Entre une éthique de conviction qui aboutit à une catastrophe annoncée et une éthique de responsabilité qui prend en compte les conséquences pour évaluer la valeur d’un principe d’action, il faut choisir (M. Weber).



Tout dogmatisme est et rend aveugle à la réalité et interdit une action efficace raisonnable.
Le fait est que chacun est en droit de juger (et a même le devoir de dénoncer les) des conséquences désastreuse d’une position idéologique exerçant aussi un pouvoir spirituel et politique sur les comportements. C'est a en quoi je suis libéral
Être libéral c’est refuser un tel pouvoir sacralisé et liberticide.
Être anti-libéral, c’est considérer que les hommes ont besoin de se soumettre sans conditions à une norme de vie personnelle déterminée transcendante collective, traditionnelle et/ou religieuse indiscutable et donc dominatrice pour bien se comporter.
En ce sens je suis libéral, ce qui n’implique en rien que, sur le plan social, je doive refuser toute règle qui vise à faire de la liberté de chacun (universelle) le but ultime. Or ce but est en effet contradictoire avec le soi-disant ultra-libéralisme et réellement despotisme du capital dérégulé ou sauvage. Toute liberté implique des règles politiques pour la garantir universellement, tout philosophe libéral sait cela.

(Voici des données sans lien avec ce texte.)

(** The measurements of an accepted boot at position [n] were in force
    after it, or an unrevoked upgrade of the chain announced them. *)
Lemma boot_state links n r b :
  all_ok (walk_of links) -> links !! n = Some r -> cl_kind (rl_link r) = Boot ->
  decode_canonical (cl_payload (rl_link r)) = Ok b ->
  boot_evidence sha256 hex_decode skip_chain_compiled (rl_link r)
    (ctx_at (take n links) (bp_pcrs b, bp_image_digest b)) debug b /\
  (lineage (take (S n) links) (bp_pcrs b, bp_image_digest b) \/ promoted (take n links) r b).
Proof.
  intros Hok Hn Hk Hd. assert (Hlt : (n < length links)%nat) by (by eapply lookup_lt_Some).
  apply (all_ok_take _ (S n)) in Hok. rewrite (take_S_r _ _ _ Hn) in Hok |- *.
  destruct n as [|n].
  - rewrite take_0 in Hok |- *. destruct (genesis_step r Hok) as (b' & _ & Hb).
    assert (b' = b) as -> by (destruct Hb as (_ & _ & Hd' & _); congruence).
    split; [done|]. left. by apply lin_genesis.
  - assert (Hne : take (S n) links <> []).
    { destruct links; [simpl in Hlt; lia|done]. }
    destruct (walk_lineage _ (take (S n) links) (le_n _) Hne) as (s & Hs & Hlin);
      [by eapply all_ok_prefix|].
    destruct (boot_step _ _ _ Hne Hok Hs Hk) as (b' & o & Hb & _ & Hcase).
    assert (b' = b) as -> by (destruct Hb as (_ & _ & Hd' & _); congruence).
    split; [done|]. destruct Hcase as [[-> _]|[Hp _]]; [left; by apply lin_same|by right].
Qed.

(** C20: a chain that proves descent explains its tip.  When
    [verify_pcr_descent] accepts, the tip is the state in force at the end of
    a lineage: a genesis boot attested for this enclave, and then promotion
    boots, each announced by an upgrade link that the control key signed in
    the upgrade domain, that the version in force at the time attested with
    exactly the identity it moves from, that no revocation of the chain
    names, and whose target identity the promotion boot's own attestation
    carries inside the window.  The pinned measurements are those of an
    attested boot of that chain, in force after it or announced by an
    unrevoked upgrade. *)
Theorem descent_is_explained pinned links tip (Hok : descent pinned links = Ok tip) :
  (exists s, lineage links s /\ to_pcrs hex_decode s.1 = Ok tip) /\
  (exists n r b, links !! n = Some r /\ to_pcrs hex_decode (bp_pcrs b) = Ok pinned /\
     boot_evidence sha256 hex_decode skip_chain_compiled (rl_link r)
       (ctx_at (take n links) (bp_pcrs b, bp_image_digest b)) debug b /\
     (lineage (take (S n) links) (bp_pcrs b, bp_image_digest b) \/
      promoted (take n links) r b)).
Proof.
  apply descent_inv in Hok as (Hall & Hne & (s & Hs & Htip) & Hpin). split.
  - destruct (walk_lineage _ _ (le_n _) Hne Hall) as (s' & Hs' & Hlin).
    rewrite Hs in Hs'. injection Hs' as <-. by exists s.
  - apply pinned_in_lineage_true in Hpin as (n & r & b & Hn & Hk & Hd & Hp).
    destruct (boot_state _ _ _ _ Hall Hn Hk Hd) as [Hb Hst]. by exists n, r, b.
Qed.
(* ===== verification/Wire.v ===== *)
(** The synchronizer's RPC surface ([synchronizer/src/wire.rs], with the
    attestation entry points of [attest.rs]): requests, responses, error
    folding, capability negotiation, the server-attestation policy, and the
    verifiers of the two signed credentials, an upgrade link presented by a
    [Transition] and a revocation link presented by a [Revoke].

    [now_ms] arguments are the verifier's trusted time; times of a payload are
    nanoseconds, [timestamp_millis] being their floor to milliseconds. *)
From stdpp Require Import gmap sets list strings.
From S2P Require Import Prelude StateMachine Store Membership Identity Signing Attestation Chain ChainProofs.
#[local] Open Scope Z_scope.

Inductive Request : Type :=
| Rq_Get (key : PcrKey)
| Rq_Register (key : PcrKey) (commitment : Commitment)
| Rq_Pin (key : PcrKey) (expected_version : Version) (commitment : Commitment)
| Rq_Transition (link : ChainLink) (commitment : Commitment)
| Rq_Revoke (link : ChainLink).

Inductive RpcError : Type :=
| Rpc_Unauthorized
| Rpc_NotFound
| Rpc_AlreadyRegistered
| Rpc_TransitionRejected
| Rpc_OperationRejected
| Rpc_VersionConflict
| Rpc_Unavailable
| Rpc_TransitionRevoked
| Rpc_RevocationRejected
| Rpc_TransitionCommitmentMismatch.

#[global] Instance RpcError_eq_dec : EqDecision RpcError.
Proof. solve_decision. Defined.

Inductive Response : Type :=
| GetOk (commitment : Commitment) (version : Version)
| RegisterOk
| PinOk (version : Version)
| TransitionOk (version : Version)
| RevokeOk
| RespErr (error : RpcError).

#[global] Instance Response_eq_dec : EqDecision Response.
Proof. solve_decision. Defined.

(** [impl From<ValidationError> for RpcError]. *)
Definition rpc_error_of (e : ValidationError) : RpcError :=
  match e with
  | NotAttested | NewKeyNotAttested | NoTransitionAuthorization | NewKeyAlreadyExists
  | OldKeyEqualsNew => Rpc_TransitionRejected
  | TransitionRevoked => Rpc_TransitionRevoked
  | CommitmentMismatch => Rpc_TransitionCommitmentMismatch
  | KeyNotCurrent => Rpc_NotFound
  | StalePin _ _ => Rpc_VersionConflict
  | AlreadyRegistered => Rpc_AlreadyRegistered
  | KeyRetired => Rpc_OperationRejected
  end.

(** ** Version and capabilities *)

Definition MAX_FRAME_SIZE : Z := 65535.
Definition PROTOCOL_VERSION : Z := 1.
Definition SUPPORTED_CAPABILITIES : list string := ["revocation"%string].
Definition supported_capabilities : gset string := list_to_set SUPPORTED_CAPABILITIES.

Definition negotiate_capabilities (peer : gset string) : gset string :=
  list_to_set (filter (fun c => c ∈ peer) SUPPORTED_CAPABILITIES).

Record PeerProtocol := mkPeerProtocol { pp_version : Z; pp_capabilities : gset string }.

Definition from_advertised (version : Z) (capabilities : gset string) : PeerProtocol :=
  mkPeerProtocol version (negotiate_capabilities capabilities).

Definition supports (p : PeerProtocol) (capability : string) : bool :=
  bool_decide (capability ∈ pp_capabilities p).

Inductive Frame : Type :=
| Authenticate (nsm_doc : bytes) (protocol_version : Z) (capabilities : gset string)
| Rpc (request : Request).

(** [Frame::authenticate]. *)
Definition authenticate (nsm_doc : bytes) : Frame :=
  Authenticate nsm_doc PROTOCOL_VERSION supported_capabilities.

(** ** Verification errors *)

Inductive ServerAuthError : Type :=
| SA_Attestation (e : AttestationError)
| PcrRejected.

Inductive TransitionLinkError : Type :=
| NotAnUpgradeLink (kind : ChainLinkKind)
| TL_MissingSignature
| TL_SignatureShape
| TL_BadControlPubkey
| TL_SignatureInvalid
| TL_PayloadDecode (e : CanonicalDecodeError)
| TL_Attestation (e : AttestationError)
| SessionKeyMismatch
| SelfTransition
| TL_NotYetValid (valid_from_ms now_ms : Z)
| TL_Expired (valid_until_ms now_ms : Z)
| WindowInvalid.

Inductive RevocationLinkError : Type :=
| NotARevocationLink (kind : ChainLinkKind)
| RL_MissingSignature
| RL_SignatureShape
| RL_BadControlPubkey
| RL_SignatureInvalid
| RL_PayloadDecode (e : CanonicalDecodeError).

Definition attestation_reason (e : TransitionLinkError) : option RejectionReason :=
  match e with TL_Attestation e => Some (reason e) | _ => None end.

Record DecodedTransition := mkDecoded { dt_old_key : PcrKey; dt_new_key : PcrKey }.

Record VerifiedTransition := mkVerifiedTransition {
  vt_old_key : PcrKey;
  vt_new_key : PcrKey;
  vt_link_hash : bytes;
  vt_valid_until_ms : Z;
}.

Definition TRANSITION_CLOCK_TOLERANCE_MS : Z := 60000.

(** [DateTime::timestamp_millis]. *)
Definition timestamp_millis (t : Z) : Z := t / 1000000.

Definition past_valid_until (now_ms valid_until_ms : Z) : bool :=
  valid_until_ms + TRANSITION_CLOCK_TOLERANCE_MS <? now_ms.

Definition admits (expected : list Pcrs) (pcrs : Pcrs) : bool :=
  existsb (fun e => bool_decide (e = pcrs)) expected.

Section Wire.
Context `{P256} `{NitroLib}.
Context `{Cbor BootPayload} `{Cbor UpgradePayload} `{Cbor RevocationPayload}.
Context (sha256 : bytes -> bytes).
Context (skip_chain_compiled : bool).

(** ** [attest.rs] *)

Definition attest_session_at (nsm_doc handshake_hash : bytes) (debug_mode : bool) (now_ms : Z)
    : result ValidatedAttestation AttestationError :=
  if debug_mode then
    if skip_chain_compiled then validate_session_skip_chain_at nsm_doc handshake_hash now_ms
    else Err SkipChainNotCompiled
  else validate_session_at nsm_doc handshake_hash now_ms.

Definition attest_chain_link (attestation payload : bytes) (debug_mode : bool)
    : result ValidatedAttestation AttestationError :=
  if debug_mode then
    if skip_chain_compiled then validate_chain_link_skip_chain sha256 attestation payload
    else Err SkipChainNotCompiled
  else validate_link_document sha256 attestation payload.

(** [now_ms] is the system clock here. *)
Definition verify_server_attestation (nsm_doc handshake_hash : bytes) (expected : list Pcrs)
    (debug_mode : bool) (now_ms : Z) : result Pcrs ServerAuthError :=
  let? doc := map_err SA_Attestation
                (attest_session_at nsm_doc handshake_hash debug_mode now_ms) in
  match require_pcrs_in doc expected with
  | Ok pcrs => Ok pcrs
  | Err PcrsNotExpected => Err PcrRejected
  | Err e => Err (SA_Attestation e)
  end.

(** ** Transition links *)

Definition decode_transition_link (link : ChainLink)
    : result DecodedTransition TransitionLinkError :=
  if negb (bool_decide (cl_kind link = Upgrade)) then Err (NotAnUpgradeLink (cl_kind link))
  else if negb (bool_decide (is_Some (cl_signature link))) then Err TL_MissingSignature
  else
    let? payload := map_err TL_PayloadDecode
                      (decode_canonical (T := UpgradePayload) (cl_payload link)) in
    Ok (mkDecoded (mkPcrKey (pin_key sha256 (up_from payload)))
                  (mkPcrKey (pin_key sha256 (up_to payload)))).
(* ===== verification/ClientProofs.v ===== *)
(** Correctness of the storage client's use of the oracle: what a successful
    boot and a successful pin mean for the slot the oracle holds, which calls a
    boot may make, the termination of the pin retry loop, and the cluster as an
    implementation of the oracle. *)
From stdpp Require Import gmap sets list strings.
From S2P Require Import Prelude StateMachine Store Membership Identity Signing Attestation Chain ChainProofs Wire Service Nbd Client.
#[local] Open Scope Z_scope.

(** ** The cluster behind a session *)

(** The errors a connection can end in. *)
Inductive TransportError : Type :=
| TE_Io | TE_Crypto | TE_CborEncode | TE_Cbor | TE_FrameTooLarge (len : Z) | TE_Closed.

Definition client_error (e : TransportError) : ClientError :=
  match e with
  | TE_Io => CE_Io
  | TE_Crypto => CE_Crypto
  | TE_CborEncode => CE_CborEncode
  | TE_Cbor => CE_Cbor
  | TE_FrameTooLarge n => CE_FrameTooLarge n
  | TE_Closed => CE_ConnectionClosed
  end.

(** How an exchange ends; [reached] says whether the request took effect. *)
Inductive Fate : Type :=
| F_Answered
| F_Broken (e : TransportError) (reached : bool)
| F_TooSlow (reached : bool).

(** One exchange: the operations of others ordered before it, the rounds its
    routing meets, how it ends and how long it takes. *)
Record Exchange := mkExchange {
  x_before : list ReplicatedOp;
  x_rounds : list Round;
  x_fate : Fate;
  x_ms : nat;
}.

(** A session with the cluster, the exchanges and re-dials to come, and the
    clock. *)
Record World := mkWorld {
  w_sm : StateMachine;
  w_clock : Z;
  w_session : PcrKey;
  w_control : bytes;
  w_script : list Exchange;
  w_dials : list (option PcrKey * nat);
}.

La question est bien de savoir si l’église catholique, en la personne de son chef absolu, est encore chrétienne lorsqu’elle fait passer des dogmes aux conséquences mortelles: refus de l’avortement d’une petite fille violée et que sa grossesse met en danger de mort, refus du préservatif etc... avant la compassion envers les personnes. La Vérité morale auto-proclamée avant la protection de ceux qui ne sont pas des saints et qui au regard même de la doctrine ne peuvent pas tous l’être: je rappelle que la péché est universel aux yeux des chrétiens . Augustin ajoute même que l’immense majorité des hommes est par avance damnée (péché originel et prédestination) ) et que seule une minorité de croyants peut être sauvée par la grâce divine.

Benoit XVI croit-il avoir le pouvoir l’accorder à tous ? Si oui, il se prend pour Dieu et/ou le Christ, il est, alors, du point de vue de sa propre doctrine, hérétique. La compassion ou charité exige pour le moins de "ne pas ajouter le mal au mal" (Lustiger) de ceux qui sont désignés comme les pécheurs que nous sommes tous. Si l’amour universel pour un chrétien est au dessus de toute loi, il doit être d’abord l’être au dessus de la loi de l’église, aveugle à ses conséquences réelles.

C’est le rôle du philosophe d’évaluer la cohérence d’une doctrine, qu’il y adhère ou non, et de celle-ci à l’expérience humaine en ce qu’elle a d’universel.